否者你讓他一個人把所有活都幹了,那就是把他分成十八塊也不夠下面這些項目去分的。
而且現在在飛機這一塊,暫時已經到了一個從技術突破,到數量擴展的一個平台區。
這個時候,技術上的突破應該暫時退到第二位,要把生產飛機的產業工人和技術裝備的積累要放到第一位了。
在生產力量起來了之後,才能有效的保護陝北的領空,才能讓陳常在有個安心發展工業的環境。
雖然陳常把蘇志宏和他的團隊,連同飛機製造廠都交給總部軍械部去管理了。
但他這裡還是保留了一個航空實驗室,為他下一步的新飛機研發做基礎的準備。
除了下一代的活塞式飛機之外。
現在陳常在,也在著手對噴氣式飛機發動機的研發,做理論基礎的教育工作。
而對於航空實驗室中,那些留下來的跟著他一起搞研發的航空學員。
陳常在給他們作為基礎的教材,就是英國人弗蘭克·惠特爾,他在1928英國皇家空軍克蘭威爾學院學習時寫的畢業論文。
他在畢業論文《飛機設計的未來發展》中,首次系統提出渦輪噴氣發動機的核心概念與工作原理,還推導出發動機熱力學方程式,成為公開的噴氣式發動機的理論雛形。
而這篇公開發表的論文,被在國外的特科人員找到之後,就給送回到了陝北。
現在陝北的特科部門中,有一個專門的部門,他們的任務就是大量收集國外公開的各種技術論文和期刊資料,然後給送回陝北。
當這篇論文被送回來之後,先是由翻譯人員翻譯,然後陳常在又進行了校對,最後它們就成了航空實驗室的基礎教材。

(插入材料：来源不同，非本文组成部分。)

(** C2.  The scan picks the largest index [i <= length - 2] at which the
    buffer holds 0xFF followed by a byte whose three top bits are set, and a
    positive such index is where the buffer is cut.  When there is no such
    index, or index 0 is the only one, processAudioContextQueue changes
    nothing: pendingBuffer stays and nothing is handed to the decoder. *)
Theorem scan_selects_last_boundary (s : SpeechPlayer) :
  (forall i,
     boundary (pendingBuffer s) i ->
     (forall j, boundary (pendingBuffer s) j -> j <= i) ->
     cutIndex (pendingBuffer s) = i /\
     (0 < i ->
      processAudioContextQueue s
      = decodeAudioData (firstn (Z.to_nat i) (pendingBuffer s))
          (set_pendingBuffer (skipn (Z.to_nat i) (pendingBuffer s)) s)))
  /\
  ((forall i, boundary (pendingBuffer s) i -> i = 0) ->
   processAudioContextQueue s = s).
Proof.
  split.
  - intros i Hi Hmax. pose proof (cutIndex_largest _ _ Hi Hmax) as Hc.
    split; [assumption |]. intros Hpos.
    destruct (processAudioContextQueue_cases s) as [Hs | (c & -> & _ & ->)].
    + exfalso. unfold processAudioContextQueue in Hs.
      destruct Hi as [Hr _].
      destruct (length_of (pendingBuffer s) =? 0) eqn:Hl;
        [apply Z.eqb_eq in Hl; lia |].
      rewrite Hc in Hs.
      replace (i >? 0) with true in Hs by (symmetry; apply Z.gtb_lt; lia).
      apply (f_equal (fun x => List.length (decoding x))) in Hs.
      unfold decodeAudioData, emit in Hs. simpl in Hs.
      rewrite length_app in Hs. simpl in Hs. lia.
    + rewrite Hc. reflexivity.
  - intros Hzero. unfold processAudioContextQueue.
    destruct (length_of (pendingBuffer s) =? 0); [reflexivity |].
    destruct (cutIndex_spec (pendingBuffer s)) as [[Hc _] | [Hb _]].
    + rewrite Hc. reflexivity.
    + rewrite (Hzero _ Hb). reflexivity.
Qed.
(** X6. Notes of pairwise distinct pitch classes, as [Unique] leaves them,
    give pairwise distinct intervals: the result is strictly ascending, and
    its length, which [Check] compares with the length of a formula, is the
    number of distinct intervals. *)
Theorem CalculateIntervals_strict (root : Note) (notes : list Note) :
  pitch_class (Value root) →
  Forall (λ n, pitch_class (Value n)) notes →
  NoDup (Value <$> notes) →
  StronglySorted Z.lt (CalculateIntervals root notes)
  ∧ length (CalculateIntervals root notes)
    = size (list_to_set (CalculateIntervals root notes) : gset Z).
Proof.
  intros Hroot Hnotes Hnodup.
  assert (NoDup (intervalFrom root <$> notes)) as Hdistinct.
  { revert Hnodup. induction Hnotes as [|n notes Hn Hnotes IH]; [constructor|].
    rewrite !fmap_cons, !NoDup_cons. intros [Hnew Hnodup]. split; [|by apply IH].
    intros (m & Heq & Hm)%list_elem_of_fmap. apply Hnew.
    apply list_elem_of_fmap. exists m. split; [|done].
    rewrite Forall_forall in Hnotes.
    apply (intervalFrom_inj root n m Hroot Hn (Hnotes m Hm) Heq). }
  rewrite CalculateIntervals_unfold. split.
  - eapply StronglySorted_weaken;
      [|apply (sort_Slice_strict Z.ltb Zltb_trans Zltb_total _ Hdistinct)].
    intros a b. apply Z.ltb_lt.
  - symmetry. apply size_list_to_set. by rewrite sort_Ints_perm.
Qed.

Lemma CalculateIntervals_strict_witness :
  StronglySorted Z.lt (CalculateIntervals (mkNote "E" 4) notes_CDEFGA)
  ∧ length (CalculateIntervals (mkNote "E" 4) notes_CDEFGA)
    = size (list_to_set (CalculateIntervals (mkNote "E" 4) notes_CDEFGA) : gset Z).
Proof.
  apply CalculateIntervals_strict.
  - unfold pitch_class. simpl. lia.
  - unfold pitch_class. repeat (constructor; [simpl; lia|]). constructor.
  - apply (bool_decide_unpack _). vm_compute. exact I.
Defined.

Lemma Forall2_fmap_eq {A B} (f : B → A) (l : list A) (k : list B) :
  Forall2 (λ x y, f y = x) l k → f <$> k = l.
Proof. induction 1 as [|x y l k Hxy _ IH]; [done|]. rewrite fmap_cons. by f_equal. Qed.

Lemma generated_interval (root n : Note) (offset : Z) :
  pitch_class (Value root) → pitch_class offset →
  Value n = int_rem (int_add (Value root) offset) 12 →
  intervalFrom root n = offset.
Proof.
  unfold pitch_class, int_rem, int_add. intros Hroot Hoffset Hvalue.
  rewrite int_wrap_small in Hvalue by lia.
  rewrite Z.rem_mod_nonneg in Hvalue by lia.
  assert (pitch_class (Value n)) as Hn.
  { unfold pitch_class. pose proof (Z.mod_pos_bound (Value root + offset) 12). lia. }
  rewrite intervalFrom_mod by done.
  rewrite Hvalue, Zminus_mod_idemp_l.
  replace (Value root + offset - Value root) with offset by lia.
  rewrite Z.mod_small; lia.
Qed.

Lemma CalculateIntervals_generated (root : Note) (offsets : list Z) (notes : list Note) :
  pitch_class (Value root) →
  Forall pitch_class offsets →
  GenerateNotes root offsets = Some notes →
  CalculateIntervals root notes = sort_Ints offsets.
Proof.
  intros Hroot Hoffsets Hgen%GenerateNotes_Forall2.
  assert (intervalFrom root <$> notes = offsets) as Hback.
  { apply Forall2_fmap_eq.
    revert Hoffsets. induction Hgen as [|o n os ns [Hvalue _] _ IH]; [constructor|].
    intros [Ho Hos]%Forall_cons. constructor; [|by apply IH].
    by apply generated_interval. }
  by rewrite CalculateIntervals_unfold, Hback.
Qed.
Lemma Assemble_schedule cfg w : In (steps (eff.trace (Assemble X cfg w))) schedules.
Proof.
  destruct (eff.out (components cfg w)) as [[imgs sb]|e] eqn:Hloop.
  - destruct imgs as [|x imgs].
    + unfold Assemble. fold (components cfg).
      rewrite (eff_facts.bind_ok _ _ _ _ Hloop). cbv beta iota.
      cbn [eff.after eff.trace]. rewrite steps_app, components_steps.
      left. symmetry. apply steps_none.
      match goal with
      | |- Forall ?P (eff.trace (?m ?w0)) =>
          cut (eff.traceAll P m); [intros Hcut; apply Hcut|]
      end.
      unfold catalog. cbn [helpers.Unique helpers.uniqueFrom length Nat.ltb Nat.leb].
      eff_facts.trace_all; intros; reflexivity.
    + rewrite (Assemble_after_components cfg w _ sb Hloop) by discriminate.
      cbn [eff.after eff.trace].
      rewrite !steps_app, components_steps.
      change (steps [EvAddImages]) with (@nil step). cbn [app].
      match goal with
      | |- In (steps (eff.trace (eff.bind ?m ?k ?w1))) _ =>
          destruct (eff.out (m w1)) as [pulled|e] eqn:Hretry;
          [ rewrite (eff_facts.bind_ok _ _ _ _ Hretry)
          | rewrite (eff_facts.bind_err _ _ _ _ Hretry) ]
      end;
        cbn [eff.after eff.trace];
        rewrite ?steps_app, ?finish_steps, ?app_nil_r, eff_facts.wrapErr_trace;
        apply Retry_schedule.
  - unfold Assemble. fold (components cfg).
    rewrite (eff_facts.bind_err _ _ _ _ Hloop). cbn [eff.trace].
    rewrite components_steps. left. reflexivity.
Qed.

End Retry.

Lemma append_assoc (a b c : string) : (a +:+ b) +:+ c = a +:+ b +:+ c.
Proof.
  induction a as [|ch a IH]; [reflexivity|].
  change (String ch ((a +:+ b) +:+ c) = String ch (a +:+ b +:+ c)).
  f_equal. exact IH.
Qed.

Lemma substring_append (sub prefix s : string) :
  substring sub s -> substring sub (prefix +:+ s).
Proof.
  intros (a & b & ->). exists (prefix +:+ a), b. symmetry. apply append_assoc.
Qed.

(** Where a string occurs, it can be cut out. *)
Lemma substring_occurs (sub s : string) :
  substring sub s ->
  existsb (fun n => String.eqb (String.substring n (String.length sub) s) sub)
    (seq 0 (S (String.length s))) = true.
Proof.
  intros (a & b & ->). apply existsb_exists. exists (String.length a). split.
  - apply in_seq. split; [lia|]. cbn [Nat.add].
    apply Nat.lt_succ_r. clear. induction a as [|c a IH]; simpl; lia.
  - apply String.eqb_eq. clear. induction a as [|c a IH].
    + simpl. induction sub as [|c sub IH]; simpl.
      * destruct b; reflexivity.
      * f_equal. exact IH.
    + simpl. exact IH.
Qed.

(** C4, as stated, fails twice.  With a third pull that succeeds and an
    SBOM catalog that fails, [Assemble] fails; and with three failed
    pulls whose error names no image, the error of [Assemble] names
    none. *)
Lemma pull_retry_not_as_stated :
  ~ pull_retry_as_stated sampleBroken twoComponents (sampleWorld 2)
  /\ ~ pull_retry_as_stated sampleBroken twoComponents (sampleWorld 3).
Proof.
  pose (imgs := [sampleImage "a:1"; sampleImage "b:2"; sampleImage "a:1"; sampleImage "c:3"]).
  pose (low := go.New "connection reset by peer").
  split; intros Hstated.
  - specialize (Hstated imgs ∅ low (sampleWorld 1) low (sampleWorld 0)
                  (Ok (map (fun i => images.mkImgInfo i (transform.Reference i) true)
                           (helpers.Unique imgs)))
                  (sampleWorld 0)).
    cbv zeta in Hstated.
    assert (Hout : eff.out (Assemble sampleBroken twoComponents (sampleWorld 2)) = Ok tt).
    { apply Hstated; try (vm_compute; reflexivity). discriminate. }
    vm_compute in Hout. discriminate.
  - specialize (Hstated imgs ∅ low (sampleWorld 2) low (sampleWorld 1)
                  (Err low) (sampleWorld 0)).
    cbv zeta in Hstated.
    destruct Hstated as (e & image & Hout & Hin & Hnamed);
      try (vm_compute; reflexivity); [discriminate|].
    vm_compute in Hout. injection Hout as <-.
    apply substring_occurs in Hnamed.
    vm_compute in Hin.
    destruct Hin as [<-|[<-|[<-|[]]]]; vm_compute in Hnamed; discriminate.
Qed.
(** * gplus: the data-access facade of gorm-plus (gplus/base_dao.go)

    A shallow embedding of [base_dao.go].  The facade is a thin layer over
    gorm: it assembles a statement (WHERE text and arguments, projection,
    ORDER/GROUP/HAVING, OFFSET/LIMIT) on a [*gorm.DB] handle and then calls a
    gorm finisher ([Create], [Delete], [Take], [Find], [Scan], [Count], ...).

    - Go [int] and [int64] are 64-bit two's-complement integers: [Z] with the
      wrap-around written out ([GoInt]).
    - [strings.Builder] is the string written so far ([Builder]).
    - [*Query[T]] and [*Page[T]] are mutated in place by the facade; the
      embedding threads the pointed-to value through every function that
      receives the pointer and returns its new value.
    - gorm itself is external.  Its chain methods are modelled by the
      statement fields they set, and its finishers by an arbitrary
      deterministic [store] that sees the calls made so far; every finisher
      call is appended to the log [calls]. *)

From Stdlib Require Import String Ascii ZArith Bool List Lia.
Import ListNotations.
Open Scope string_scope.
Open Scope list_scope.
Open Scope Z_scope.

#[local] Set Warnings "-register-all".

(** ** Go integers *)

Module GoInt.

Definition min_int : Z := - 2 ^ 63.
Definition max_int : Z := 2 ^ 63 - 1.

Definition in_range (z : Z) : Prop := min_int <= z <= max_int.

(** The value a 64-bit signed register holds for the mathematical [z]. *)
Definition wrap (z : Z) : Z := (z + 2 ^ 63) mod 2 ^ 64 - 2 ^ 63.

Definition sub (a b : Z) : Z := wrap (a - b).
Definition mul (a b : Z) : Z := wrap (a * b).

End GoInt.

(** ** strings.Builder *)

Module Builder.

Definition t := string.

Definition empty : t := "".
Definition Len (b : t) : Z := Z.of_nat (String.length b).
Definition WriteString (b : t) (s : string) : t := String.append b s.
Definition String (b : t) : string := b.

End Builder.

(** Number of positional placeholders [?] of a condition text. *)
Fixpoint placeholders (s : string) : nat :=
  match s with
  | EmptyString => 0%nat
  | String c s' => ((if Ascii.eqb c "?"%char then 1 else 0) + placeholders s')%nat
  end.

(** A builder and its argument list agree: one argument per placeholder. *)
Definition parity {A : Type} (b : Builder.t) (args : list A) : Prop :=
  placeholders (Builder.String b) = List.length args.

(** ** Values bound to placeholders *)

Inductive Value : Type :=
| VInt (z : Z)
| VStr (s : string)
| VBool (b : bool)
| VList (vs : list Value).

(** ** The gorm handle *)

Inductive Err : Type :=
| ErrRecordNotFound
| ErrStore (msg : string).

(** What a chain of gorm calls has put on the statement. *)
Record Statement : Type := {
  Distinct : list string;
  Selects  : list string;
  Where    : list (string * list Value);
  Order    : list string;
  Group    : list string;
  Having   : list (string * list Value);
  Offset   : option Z;
  Limit    : option Z
}.

Definition empty_statement : Statement :=
  {| Distinct := []; Selects := []; Where := []; Order := []; Group := [];
     Having := []; Offset := None; Limit := None |}.

(** [*gorm.DB]: the statement under construction and the outcome fields the
    facade reads. *)
Record DB : Type := {
  Stmt         : Statement;
  Error        : option Err;
  RowsAffected : Z
}.

Definition with_stmt (f : Statement -> Statement) (db : DB) : DB :=
  {| Stmt := f (Stmt db); Error := Error db; RowsAffected := RowsAffected db |}.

未來如果實驗室慢慢變大了,當它成為陝北的航空技術學校時,它也將會是學校里的教材。
不過陳常在卻沒有在這份教材中,加上他對未來噴氣式發動機的理解和展望。
因為這些東西對於現在來說太先進了,還不是出來的時候。
「英、德、蘇的噴氣式發動機已經進行地面試車了,我也得加快腳步啊。」陳常在一個人在辦公室時,喃喃自語道。